A MOTHER and daughter duo have left people scratching their heads because of how similar they look.
Amber Boone and her daughter Jazmynne often get mistaken for sister or even twins because of their near identical looks.
In a decent video Amber shared to TikTok, the pair sported the same blonde hair style complete with loose waves and a fringe and matching black T-shirts.
“POV: people think mother [and] daughter are sisters” the text reads over the video.
Amber and Jazmynne mime along to a viral sound in the clip, point out how they’re “not the same person.”
The viral clip left people’s jaws on the floor, as they were convinced they couldn’t possibly be a mum and daughter.
“I’m not going to lie I had to rewatch a couple of times because I thought it was edited to look like two people,” one said.
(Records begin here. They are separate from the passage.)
(* ===== verification/TriBool.v ===== *)
(** * Three-valued logic (src/src/types/null.rs)

    The Kleene logic of WHERE clauses: the truth values, the connectives and the
    comparisons of nullable cells. *)

From Stdlib Require Import ZArith Lia.
From stdpp Require Import prelude list numbers.
From S2P Require Import Prelude.
Local Open Scope Z_scope.

Module TriBoolM.

Inductive TriBool := TTrue | TFalse | TNull.

Definition passes_where (t : TriBool) : bool := match t with TTrue => true | _ => false end.

Definition not (t : TriBool) : TriBool :=
  match t with TTrue => TFalse | TFalse => TTrue | TNull => TNull end.

Definition is_false (t : TriBool) : bool := match t with TFalse => true | _ => false end.
Definition is_true (t : TriBool) : bool := match t with TTrue => true | _ => false end.
Definition is_tnull (t : TriBool) : bool := match t with TNull => true | _ => false end.

Definition and (a b : TriBool) : TriBool :=
  if is_false a || is_false b then TFalse else if is_tnull a || is_tnull b then TNull else TTrue.
Definition or (a b : TriBool) : TriBool :=
  if is_true a || is_true b then TTrue else if is_tnull a || is_tnull b then TNull else TFalse.

Definition of_bool (b : bool) : TriBool := if b then TTrue else TFalse.

Section cells.
Context {A : Type} `{EqDecision A}.

Definition eq_with_null (a b : option A) : TriBool :=
  match a, b with Some x, Some y => of_bool (bool_decide (x = y)) | _, _ => TNull end.

Definition is_null (a : option A) : TriBool := match a with None => TTrue | Some _ => TFalse end.
Definition is_not_null (a : option A) : TriBool := not (is_null a).

Definition is_distinct_from (a b : option A) : TriBool :=
  match a, b with
  | Some x, Some y => of_bool (bool_decide (x ≠ y))
  | None, None => TFalse
  | _, _ => TTrue
  end.
End cells.

(** A three-valued formula over boolean cells that may be NULL, and the set of truth
    values it can take when every NULL is replaced by a boolean. *)
Inductive formula := FCell (i : nat) | FNot (f : formula) | FAnd (f g : formula) | FOr (f g : formula).

Fixpoint eval3 (cells : nat → option bool) (f : formula) : TriBool :=
  match f with
  | FCell i => match cells i with Some b => of_bool b | None => TNull end
  | FNot f => not (eval3 cells f)
  | FAnd f g => and (eval3 cells f) (eval3 cells g)
  | FOr f g => or (eval3 cells f) (eval3 cells g)
  end.

Fixpoint eval2 (cells : nat → bool) (f : formula) : bool :=
  match f with
  | FCell i => cells i
  | FNot f => negb (eval2 cells f)
  | FAnd f g => eval2 cells f && eval2 cells g
  | FOr f g => eval2 cells f || eval2 cells g
  end.

(** [cells2] fills in the NULLs of [cells]. *)
Definition completes (cells : nat → option bool) (cells2 : nat → bool) : Prop :=
  ∀ i b, cells i = Some b → cells2 i = b.

Lemma eval3_sound cells cells2 f b :
  completes cells cells2 → eval3 cells f = of_bool b → eval2 cells2 f = b.
Proof.
  intros Hc. revert b; induction f as [i|f IH|f IHf g IHg|f IHf g IHg]; intros b; simpl.
  - destruct (cells i) as [b'|] eqn:E; [|by destruct b]. intros H.
    rewrite (Hc i b' E). by destruct b, b'.
  - specialize (IH (negb b)). destruct (eval3 cells f), b; simpl in *; intros; try done;
      rewrite IH by done; done.
  - destruct (eval3 cells f), (eval3 cells g), b; simpl in *; intros H; try done;
      try (rewrite (IHf true), (IHg true) by done; done);
      try (rewrite (IHf false) by done; done); rewrite (IHg false), andb_false_r by done; done.
  - destruct (eval3 cells f), (eval3 cells g), b; simpl in *; intros H; try done;
      try (rewrite (IHf false), (IHg false) by done; done);
      try (rewrite (IHf true) by done; done); rewrite (IHg true), orb_true_r by done; done.
Qed.

(** the three-valued connectives are sound for unknown cells: when a formula
    built from NOT, AND and OR evaluates to TRUE or FALSE in the presence of NULLs,
    it has that value however the NULLs are filled in; so a row that passes WHERE
    passes for every completion, and on rows without NULLs the result is the
    ordinary boolean one. *)
Theorem tribool_sound (cells : nat → option bool) (f : formula) :
  (∀ cells2, completes cells cells2 → ∀ b, eval3 cells f = of_bool b → eval2 cells2 f = b) ∧
  (passes_where (eval3 cells f) = true → ∀ cells2, completes cells cells2 → eval2 cells2 f = true) ∧
  (∀ cells2, (∀ i, cells i = Some (cells2 i)) → eval3 cells f = of_bool (eval2 cells2 f)).
Proof.
  split_and!.
  - intros cells2 Hc b. by apply eval3_sound.
  - intros H cells2 Hc. apply (eval3_sound cells); [done|]. by destruct (eval3 cells f).
  - intros cells2 Hall. induction f as [i|f IH|f IHf g IHg|f IHf g IHg]; simpl.
    + by rewrite Hall.
    + rewrite IH. by destruct (eval2 cells2 f).
    + rewrite IHf, IHg. by destruct (eval2 cells2 f), (eval2 cells2 g).
    + rewrite IHf, IHg. by destruct (eval2 cells2 f), (eval2 cells2 g).
Qed.

End TriBoolM.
NOPE you cannot convince me. I used to think you were sisters in the beginning, beautiful,” another commented.
And a third chimed in: “Who is the mum and who is the daughter?”
“I can’t stop watching, you look exactly the same lol,” someone else wrote.
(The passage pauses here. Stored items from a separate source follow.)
(* ===== verification/Bitmap.v ===== *)
(** * The filter bitmap and its vectorised filters (src/src/exec/bitmap.rs)

    One bit per row, packed into bytes.  Every public filter picks at run time an
    AVX-512 loop (32 rows, then 8 rows, then single rows) or a scalar loop; [avx]
    stands for the detected CPU feature.  The vector intrinsics are modelled lane by
    lane.  A column cell is a 64-bit integer; for the [f64] filters it is read as an
    IEEE-754 binary64 value through the Standard Library's [SpecFloat]. *)

From Stdlib Require Import ZArith Lia.
From Stdlib Require Import Floats.SpecFloat.
From stdpp Require Import prelude list numbers.
From S2P Require Import Prelude Bits.
Local Open Scope Z_scope.

Module BitmapM.

Record Bitmap := mkBm { bits : list Z; len : nat }.

Definition new (n : nat) : Bitmap := mkBm (replicate (div_ceil n 8) 0) n.

(** The unused bits of the last byte: [(8 - (len & 7)) & 7]. *)
Definition unused (n : nat) : Z := Z.land (8 - Z.land (Z.of_nat n) 7) 7.

Definition update_last (g : Z → Z) (l : list Z) : list Z := alter g (length l - 1)%nat l.

Definition all_ones (n : nat) : Bitmap :=
  let bits := replicate (div_ceil n 8) 255 in
  if Z.ltb 0 (unused n) then mkBm (update_last (λ b, Z.shiftr b (unused n)) bits) n else mkBm bits n.

(** [bits[i >> 3]] panics out of range. *)
Definition set (i : nat) (b : Bitmap) : option Bitmap :=
  w ← bits b !! (i / 8)%nat;
  Some (mkBm (<[(i / 8)%nat := Z.lor w (Z.shiftl 1 (Z.of_nat (i mod 8)))]> (bits b)) (len b)).

Definition clear (i : nat) (b : Bitmap) : option Bitmap :=
  w ← bits b !! (i / 8)%nat;
  Some (mkBm (<[(i / 8)%nat := Z.land w (not_w 8 (Z.shiftl 1 (Z.of_nat (i mod 8))))]> (bits b)) (len b)).

Definition get (i : nat) (b : Bitmap) : option bool :=
  w ← bits b !! (i / 8)%nat;
  Some (negb (Z.eqb (Z.land (Z.shiftr w (Z.of_nat (i mod 8))) 1) 0)).

(** [for i in 0..n { out.bits[i] = f(self.bits[i], other.bits[i]) }]. *)
Definition combine_into (f : Z → Z → Z) (xs ys out : list Z) : list Z :=
  let n := Nat.min (length xs) (length ys) in
  zip_with f (take n xs) (take n ys) ++ drop n out.

Definition and (a b : Bitmap) : Bitmap :=
  let n := Nat.min (len a) (len b) in
  mkBm (combine_into Z.land (bits a) (bits b) (bits (new n))) n.

Definition or (a b : Bitmap) : Bitmap :=
  let n := Nat.max (len a) (len b) in
  mkBm (combine_into Z.lor (bits a) (bits b) (bits (new n))) n.

Definition not (a : Bitmap) : Bitmap :=
  let out := not_w 8 <$> bits a in
  if Z.ltb 0 (unused (len a)) then
    let mask := wrap_u 8 (Z.shiftl 1 (8 - unused (len a)) - 1) in
    mkBm (update_last (λ b, Z.land b mask) out) (len a)
  else mkBm out (len a).

Definition count_ones (a : Bitmap) : nat := sum_list (Prelude.count_ones 8 <$> bits a).

Definition to_bool_vec (a : Bitmap) : option (list bool) := mapM (λ i, get i a) (seq 0 (len a)).

(** [for (i, &b) in bools.iter().enumerate() { if b { bm.set(i) } }]. *)
Fixpoint set_where {A} (p : A → bool) (i : nat) (l : list A) (b : Bitmap) : option Bitmap :=
  match l with
  | [] => Some b
  | c :: l => b' ← (if p c then set i b else Some b); set_where p (S i) l b'
  end.

Definition from_bool_slice (bools : list bool) : option Bitmap :=
  set_where (λ b, b) 0 bools (new (length bools)).

(** ** Vector loops *)

(** [while i + k <= n { step; i += k }]; each turn advances [i], so [n] turns are
    fuel enough. *)
Fixpoint block_loop {S} (k n : nat) (step : nat → S → S) (fuel i : nat) (s : S) : nat * S :=
  match fuel with
  | O => (i, s)
  | S fuel => if Nat.leb (i + k) n then block_loop k n step fuel (i + k) (step i s) else (i, s)
  end.

Section inner.
Context (vmask : list Z → Z) (tail_set : Z → bool) (col : list Z).

Definition store (k : nat) (m : Z) (bytes : list Z) : list Z := <[k := m]> bytes.

(** One turn of the 4-way unrolled loop, of the 8-row loop and of the scalar tail, on
    the byte index and the bitmap's bytes. *)
Definition step32 (i : nat) (s : nat * list Z) : nat * list Z :=
  let m0 := vmask (slice i 8 col) in
  let m1 := vmask (slice (i + 8) 8 col) in
  let m2 := vmask (slice (i + 16) 8 col) in
  let m3 := vmask (slice (i + 24) 8 col) in
  ((s.1 + 4)%nat, store (s.1 + 3) m3 (store (s.1 + 2) m2 (store (s.1 + 1) m1 (store s.1 m0 s.2)))).

Definition step8 (i : nat) (s : nat * list Z) : nat * list Z :=
  ((s.1 + 1)%nat, store s.1 (vmask (slice i 8 col)) s.2).

Definition step1 (i : nat) (s : nat * list Z) : nat * list Z :=
  (s.1, if tail_set (nth i col 0) then alter (λ b, Z.lor b (Z.shiftl 1 (Z.of_nat (i mod 8)))) s.1 s.2 else s.2).

Definition avx512_inner : Bitmap :=
  let n := length col in
  let '(i, s) := block_loop 32 n step32 n 0 (0%nat, bits (new n)) in
  let '(i, s) := block_loop 8 n step8 n i s in
  let '(_, s) := block_loop 1 n step1 n i s in
  mkBm s.2 n.
End inner.

(** The u64 loop rebuilds a single-lane vector in its tail and looks at bit 0. *)
Definition filter_u64_avx512_inner (cmp : list Z → Z → Z) (col : list Z) (val : Z) : Bitmap :=
  avx512_inner (λ lanes, cmp lanes val)
    (λ c, negb (Z.eqb (Z.land (cmp (c :: replicate 7 0) val) 1) 0)) col.

(** [_mm512_cmp*_mask] for a lane predicate. *)
Definition cmp_mask (p : Z → Z → bool) (lanes : list Z) (t : Z) : Z := pack ((λ c, p c t) <$> lanes).

Definition filter_scalar (p : Z → bool) (col : list Z) : option Bitmap :=
  set_where p 0 col (new (length col)).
The similarities are impressive – Amber became a mum at just 14 and then became a grandmother at 31, she revealed in a previous video, meaning she’s closer in age to her daughter than most parents.
Previously, Amber opened up about what it was like to have a baby at such a young age.
“The days leading up to my due date and thereafter, I begged the doctor to induce me, take her by C-section, literally do anything they possibly could to get that child out of my body because I was absolutely miserable,” she explained.
However, she went on to claim that the doctors “refused.”
“The baby was laying on a nerve of mine which means when she’d move in certain positions, I’d lose feeling in my legs and just drop to the ground,” she explained.
“It was very painful.”
She alleged she was told that if her child was over 8lb they’d have to take her by c-section because her birth canal was not large enough to push out an 8lb baby.
The young mum, who at this point was going to the doctor every other day to monitor her progress, explained how one day, she then woke up with the worst pain she’s ever experienced in her life – and she knew her contractions had started.
“A little 14-year-old me goes to wake my mummy up…I took my little butt downstairs, got in the shower and proceeded to do my hair in those little twisties that we used to do back in 2000.
“My mum drove me to my boyfriend’s house where he’s arguing with his mum about lunch money.”
She explained how they all arrived the the hospital together and Amber says from there, word was getting around her school that she was in labour.
“All my friends were coming and visiting me – at one point I had about 35 people in my room while I was in active labour,” she claimed.
However, with her labour progressing slowly, doctors eventually kicked everyone out and decided to break her waters.
Amber, who reluctantly opted for an epidural to reduce the pain, said it knocked her “clean out.”
She recalls: “After about 22 hours of labour, they woke me up and was like, ‘you have to push now’ and I was like ‘nooo, I want to go back to sleep‘…so they turned my epidural all the way down just for an hour and a half.
“They were trying to prevent me from ripping down towards my bottom so I ripped up towards my pee hole and that was incredibly painful.”
Amber, whose daughter was born weighing 8lbs 1oz, continued: “She was bruised, her entire face was bruised, she had popped blood vessels, my entire pelvic area inside and out was bruised.”
She concluded: “I honestly do feel like the medical staff and doctors were a little more harsh with me because of my age.
“I don’t know if they were trying to discourage me from doing it gain or whatever…
“I also think because of my age I didn’t get the birthing experience I wanted because I didn’t know how to speak up for myself.”
UK Teen Mum Statistics
Teen pregnancies in the UK have been decreasing considerably since 2007…
The under-18 conception rate has decreased considerably since 2007, reports Nuffield Trust.
Between 2007 and 2021, the under-18 conception rate in England and Wales decreased by 68%, from 42 per 1,000 women to 13 per 1,000 women.
This resulted in 13,131 under-18 conceptions in England and Wales in 2021.